**Assigned task:** Everything from the first line of the material below through the line containing "destruct s as" must be retyped exactly, and nothing past it.

------------------------------------------------------------------------

Lemma X13_witness :
  let w := Rev1.run [Render 0 repA 0 (opts "default" true);
                     Render 0 repB 0 (opts "default" true)] Rev1.initWorld in
  let w2 := Rev1.step Tick (Rev1.step (Data 0 (JStr "late")) w) in
  Rev1.closures w.2 !! 0 = Some (Rev1.mkClosure 0 true 1 0 None true)
  /\ Rev1.snapshot (Rev1.hook_of 0 w2) = JStr "late"
  /\ snapshot (hook_of 0 (run late_answer_trace initWorld)) = JUndefined.
Proof.
  split; [reflexivity |]. split; [| reflexivity].
  exact (proj1 (proj2
    (X13_first_revision_applies_any_result
       (Rev1.run [Render 0 repA 0 (opts "default" true);
                  Render 0 repB 0 (opts "default" true)] Rev1.initWorld)
       0 (Rev1.mkClosure 0 true 1 0 None true)
       (Rev1.mkFiber Rev1.initHook (Some [JRef 2]) (Some 1) true) (JStr "late")
       (conj eq_refl (fun _ => eq_refl)) eq_refl eq_refl eq_refl))).
Defined.
Lemma startsWith_firstn s q i :
  startsWith s q = true -> startsWith s (firstn i q) = true.
Proof.
  revert s i. induction q as [|y q IH]; intros s i H.
  - now rewrite firstn_nil.
  - destruct i as [|i]; [reflexivity|]. cbn [firstn].
    destruct s as [|x s]; [discriminate|]. cbn in *.
    apply andb_true_iff in H as [-> H]. now apply IH.
Qed.

(** Containment is monotone: a string that holds [q] holds each prefix. *)
Lemma includes_firstn s q i :
  includes s q = true -> includes s (firstn i q) = true.
Proof.
  induction s as [|x s IH]; cbn [includes]; intros H.
  - rewrite orb_false_r in *. now apply startsWith_firstn.
  - apply orb_true_iff in H as [H | H].
    + now rewrite startsWith_firstn.
    + rewrite IH by assumption. apply orb_true_r.
Qed.

Lemma Cache_get_In cache key ids :
  Cache.get cache key = Some ids -> In (key, ids) cache.
Proof.
  induction cache as [|[k v] cache IH]; cbn; [discriminate|].
  destruct (Js.eqb k key) eqn:E.
  - apply Js_eqb_eq in E as ->. intros [= ->]. now left.
  - intros H. right. now apply IH.
Qed.

Lemma Cache_delete_incl cache key : incl (Cache.delete cache key) cache.
Proof.
  induction cache as [|[k v] cache IH]; cbn; [apply incl_refl|].
  destruct (Js.eqb k key).
  - now apply incl_tl.
  - apply incl_cons; [now left|]. now apply incl_tl.
Qed.

Lemma Cache_set_In cache key v entry :
  In entry (Cache.set cache key v) -> In entry cache \/ entry = (key, v).
Proof.
  induction cache as [|[k w] cache IH]; cbn.
  - intros [<- | []]. now right.
  - destruct (Js.eqb k key) eqn:E; cbn.
    + apply Js_eqb_eq in E as ->. intros [<- | H]; auto.
    + intros [<- | H]; auto. destruct (IH H); auto.
Qed.

Lemma Cache_set_fresh cache key v :
  Cache.get cache key = None -> Cache.set cache key v = cache ++ [(key, v)].
Proof.
  induction cache as [|[k w] cache IH]; cbn; [reflexivity|].
  destruct (Js.eqb k key); [discriminate|]. intros H. now rewrite IH.
Qed.

Lemma coherent_incl treeNodes c c' :
  incl c' c -> coherent treeNodes c -> coherent treeNodes c'.
Proof.
  unfold coherent. rewrite !Forall_forall. intros Hi H e He. apply H, Hi, He.
Qed.

Lemma cachedPrefix_In cache q i ids :
  cachedPrefix cache q i = Some ids ->
  exists j, In (firstn j q, ids) cache.
Proof.
  induction i as [|i IH]; cbn [cachedPrefix]; [discriminate|].
  destruct (Cache.get cache (slice0 q (S i))) as [found|] eqn:E.
  - intros [= ->]. exists (S i). now apply Cache_get_In.
  - exact IH.
Qed.

(** Looking the ids of some entries up again gives the entries back. *)
Lemma candidateEntries_sub (treeNodes sub : Nodes) :
  NoDup (map fst treeNodes) -> incl sub treeNodes ->
  candidateEntries treeNodes (map fst sub) = sub.
Proof.
  intros Hnd. induction sub as [|[k n] sub IH]; intros Hincl; [reflexivity|].
  cbn. rewrite (In_Nodes_get Hnd (Hincl _ (or_introl eq_refl))).
  cbn. f_equal. apply IH. intros e He. apply Hincl. now right.
Qed.

Lemma filter_filter_implied {A} (f g : A -> bool) l :
  (forall x, f x = true -> g x = true) ->
  filter f (filter g l) = filter f l.
Proof.
  intros Himp. induction l as [|x l IH]; [reflexivity|]. cbn.
  destruct (g x) eqn:Eg; cbn.
  - destruct (f x); now rewrite IH.
  - destruct (f x) eqn:Ef; [|exact IH].
    apply Himp in Ef. congruence.
Qed.

(** Scanning the matches of a prefix gives the matches of the query. *)
Lemma matching_via_prefix treeNodes q j :
  NoDup (map fst treeNodes) ->
  matching q (candidateEntries treeNodes (naiveSearch treeNodes (firstn j q)))
  = naiveSearch treeNodes q.
Proof.
  intros Hnd. unfold naiveSearch, matching.
  rewrite candidateEntries_sub by (auto; apply incl_filter).
  rewrite filter_filter_implied; [reflexivity|].
  intros x. apply includes_firstn.
Qed.

(** One search: with a coherent cache the result is the scan of every
    node, and the cache stays coherent. *)
Lemma searchMatchIds_coherent treeNodes q cache :
  NoDup (map fst treeNodes) -> coherent treeNodes cache -> q <> [] ->
  fst (searchMatchIds treeNodes q cache) = naiveSearch treeNodes q
  /\ coherent treeNodes (snd (searchMatchIds treeNodes q cache)).
Proof.
  intros Hnd Hco Hq. unfold searchMatchIds.
  destruct q as [|c q']; [congruence|]. set (q := c :: q') in *.
  destruct (Cache.get cache q) as [cached|] eqn:Eget; cbn [fst snd].
  - split; [|exact Hco]. apply Cache_get_In in Eget.
    unfold coherent in Hco. rewrite Forall_forall in Hco.
    apply (Hco _ Eget).
  - assert (Hres : matching q
              match cachedPrefix cache q (length q - 1) with
              | Some ids => candidateEntries treeNodes ids
              | None => treeNodes
              end = naiveSearch treeNodes q).
    { destruct (cachedPrefix cache q (length q - 1)) as [ids|] eqn:Epre;
        [|reflexivity].
      apply cachedPrefix_In in Epre as [j Hin].
      unfold coherent in Hco. rewrite Forall_forall in Hco.
      pose proof (Hco _ Hin) as Hids. cbn [fst snd] in Hids. subst ids.
      now apply matching_via_prefix. }
    rewrite Hres. split; [reflexivity|].
    unfold coherent. rewrite Forall_forall. intros e He.
    apply Cache_set_In in He as [He | ->]; [|reflexivity].
    assert (Hold : In e cache).
    { destruct (40 <? Cache.size cache); [|exact He].
      destruct (Cache.oldestKey cache); [|exact He].
      eapply Cache_delete_incl, He. }
    unfold coherent in Hco. rewrite Forall_forall in Hco. now apply Hco.
Qed.

Lemma searchMatchIds_empty_query treeNodes cache :
  searchMatchIds treeNodes [] cache = ([], cache).
Proof. reflexivity. Qed.

Lemma searchRun_coherent treeNodes qs cache :
  NoDup (map fst treeNodes) -> coherent treeNodes cache ->
  coherent treeNodes (searchRun treeNodes qs cache).
Proof.
  intros Hnd. revert cache. induction qs as [|q qs IH]; intros cache Hco;
    [exact Hco|].
  cbn [searchRun fold_left]. apply IH.
  destruct q as [|c q']; [exact Hco|].
  now apply searchMatchIds_coherent.
Qed.

Lemma naiveSearch_In treeNodes q k :
  NoDup (map fst treeNodes) ->
  In k (naiveSearch treeNodes q)
  <-> exists n, Nodes_get treeNodes k = Some n
                /\ includes (searchText n) q = true.
Proof.
  intros Hnd. unfold naiveSearch, matching. rewrite in_map_iff. split.
  - intros ([k' n] & <- & Hin). apply filter_In in Hin as [Hin Hinc].
    exists n. split; [now apply In_Nodes_get | exact Hinc].
  - intros (n & Hget & Hinc). exists (k, n). split; [reflexivity|].
    apply filter_In. split; [now apply Nodes_get_In | exact Hinc].
Qed.

Lemma naiveSearch_sorted treeNodes q :
  StronglySorted lt (map fst treeNodes) ->
  StronglySorted lt (naiveSearch treeNodes q).
Proof.
  unfold naiveSearch, matching.
  induction treeNodes as [|[k n] rest IH]; cbn; intros Hs; [constructor|].
  inversion Hs as [|? ? Hs' Hall]; subst.
  destruct (includes (searchText n) q); cbn; [|now apply IH].
  constructor; [now apply IH|].
  rewrite Forall_forall in *. intros x Hx. apply Hall.
  apply in_map_iff in Hx as (e & <- & He). apply filter_In in He as [He _].
  now apply in_map.
Qed.

Lemma seq_sorted lo len : StronglySorted lt (seq lo len).
Proof.
  revert lo. induction len as [|len IH]; intros lo; cbn; constructor.
  - apply IH.
  - apply Forall_forall. intros x Hx. apply in_seq in Hx. lia.
Qed.

(** C2. Over the tree of any value, after any run of earlier searches that
    started from the empty cache, the result for a non-empty query found
    through the cache (the exact entry, or the scan of the ids of the
    longest cached strict prefix) is the result of scanning every node:
    exactly the ids of the nodes whose [searchText] holds the query, in
    ascending id order. *)
Theorem searchMatchIds_refines_scan toLowerCase v qs q :
  q <> [] ->
  let treeNodes := nodes (buildTree toLowerCase v) in
  let cache := searchRun treeNodes qs [] in
  fst (searchMatchIds treeNodes q cache) = naiveSearch treeNodes q
  /\ (forall k, In k (naiveSearch treeNodes q)
        <-> exists n, Nodes_get treeNodes k = Some n
                      /\ includes (searchText n) q = true)
  /\ StronglySorted lt (naiveSearch treeNodes q).
Proof.
  intros Hq treeNodes cache.
  pose proof (buildTree_WellFormed toLowerCase v) as H.
  assert (Hnd : NoDup (map fst treeNodes)) by now apply WellFormed_NoDup.
  split; [|split].
  - apply searchMatchIds_coherent; auto.
    apply searchRun_coherent; [assumption | constructor].
  - intros k. now apply naiveSearch_In.
  - apply naiveSearch_sorted. unfold treeNodes. rewrite (wf_keys H).
    apply seq_sorted.
Qed.

End Search.

(** The size of the cache after one more search: a search adds at most one
    entry, and drops the oldest one first once more than 40 are held. *)
Lemma Cache_set_size cache key v :
  Cache.size (Cache.set cache key v) <= S (Cache.size cache).
Proof.
  unfold Cache.size. induction cache as [|[k w] cache IH]; cbn; [lia|].
  destruct (Js.eqb k key); cbn; lia.
Qed.

Lemma Js_eqb_refl a : Js.eqb a a = true.
Proof. now apply Js_eqb_eq. Qed.

Lemma searchMatchIds_size treeNodes q cache :
  Cache.size cache <= 41 ->
  Cache.size (snd (searchMatchIds treeNodes q cache)) <= 41.
Proof.
  intros Hsize. unfold searchMatchIds.
  destruct q as [|c q']; [exact Hsize|].
  destruct (Cache.get cache (c :: q')); [exact Hsize|]. cbn [snd].
  etransitivity; [apply Cache_set_size|].
  destruct (Nat.ltb_spec 40 (Cache.size cache)) as [Hbig | Hsmall]; [|lia].
  destruct cache as [|[k w] rest]; [cbn in Hbig; lia|].
  cbn [Cache.oldestKey Cache.delete]. rewrite Js_eqb_refl.
  unfold Cache.size in *. cbn [length] in *. lia.
Qed.

(** The bound the code keeps: 41 entries, not 40. *)
Lemma searchRun_size treeNodes qs cache :
  Cache.size cache <= 41 -> Cache.size (searchRun treeNodes qs cache) <= 41.
Proof.
  revert cache. induction qs as [|q qs IH]; intros cache H; [exact H|].
  cbn [searchRun fold_left]. apply IH. now apply searchMatchIds_size.
Qed.

(** C4 (failing run). After the 41 distinct queries "1" to "41", searched
    one after the other from the empty cache over the tree of the document
    [[]], the cache holds 41 entries; the eviction test [size > 40] runs
    before the insertion and is false at size 40. *)
Theorem search_cache_holds_41_entries :
  let treeNodes := nodes (buildTree asciiToLowerCase (JArray [])) in
  Cache.size (searchRun treeNodes (numberedQueries 40) []) = 40
  /\ Cache.size (searchRun treeNodes (numberedQueries 41) []) = 41
  /\ Cache.size (searchRun treeNodes (numberedQueries 42) []) = 41
  /\ Cache.oldestKey (searchRun treeNodes (numberedQueries 42) []) = Some (str "2").
Proof. vm_compute. repeat split. Qed.

(* ================================================================== *)
(** * Properties of the visibility resolver *)
(* ================================================================== *)

Section Visibility.

Lemma IdSet_has_add s x y :
  IdSet.has (IdSet.add s x) y = true <-> IdSet.has s y = true \/ x = y.
Proof.
  unfold IdSet.add. destruct (IdSet.has s x) eqn:Hx.
  - split; [auto|]. intros [H | <-]; assumption.
  - unfold IdSet.has in *. rewrite existsb_app. cbn.
    rewrite orb_false_r, orb_true_iff, Nat.eqb_eq. intuition congruence.
Qed.

Lemma scope_not_skipped scope x :
  scopeHas scope x = true ->
  match scope with Some s => negb (IdSet.has s x) | None => false end = false.
Proof. destruct scope as [s|]; cbn; [intros -> | ]; reflexivity. Qed.

Lemma climb_mono fuel treeNodes current scope x :
  IdSet.has scope x = true ->
  IdSet.has (climb fuel treeNodes current scope) x = true.
Proof.
  revert current scope. induction fuel as [|fuel IH]; intros current scope H;
    [exact H|].
  cbn [climb]. destruct current as [c|]; [|exact H].
  apply IH. apply IdSet_has_add. now left.
Qed.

------------------------------------------------------------------------

**Written answer:**
Lemma X13_witness :
  let w := Rev1.run [Render 0 repA 0 (opts "default" true);
                     Render 0 repB 0 (opts "default" true)] Rev1.initWorld in
  let w2 := Rev1.step Tick (Rev1.step (Data 0 (JStr "late")) w) in
  Rev1.closures w.2 !! 0 = Some (Rev1.mkClosure 0 true 1 0 None true)
  /\ Rev1.snapshot (Rev1.hook_of 0 w2) = JStr "late"
  /\ snapshot (hook_of 0 (run late_answer_trace initWorld)) = JUndefined.
Proof.
  split; [reflexivity |]. split; [| reflexivity].
  exact (proj1 (proj2
    (X13_first_revision_applies_any_result
       (Rev1.run [Render 0 repA 0 (opts "default" true);
                  Render 0 repB 0 (opts "default" true)] Rev1.initWorld)
       0 (Rev1.mkClosure 0 true 1 0 None true)
       (Rev1.mkFiber Rev1.initHook (Some [JRef 2]) (Some 1) true) (JStr "late")
       (conj eq_refl (fun _ => eq_refl)) eq_refl eq_refl eq_refl))).
Defined.
Lemma startsWith_firstn s q i :
  startsWith s q = true -> startsWith s (firstn i q) = true.
Proof.
  revert s i. induction q as [|y q IH]; intros s i H.
  - now rewrite firstn_nil.
  - destruct i as [|i]; [reflexivity|]. cbn [firstn].
    destruct s as [|x s]; [discriminate|]. cbn in *.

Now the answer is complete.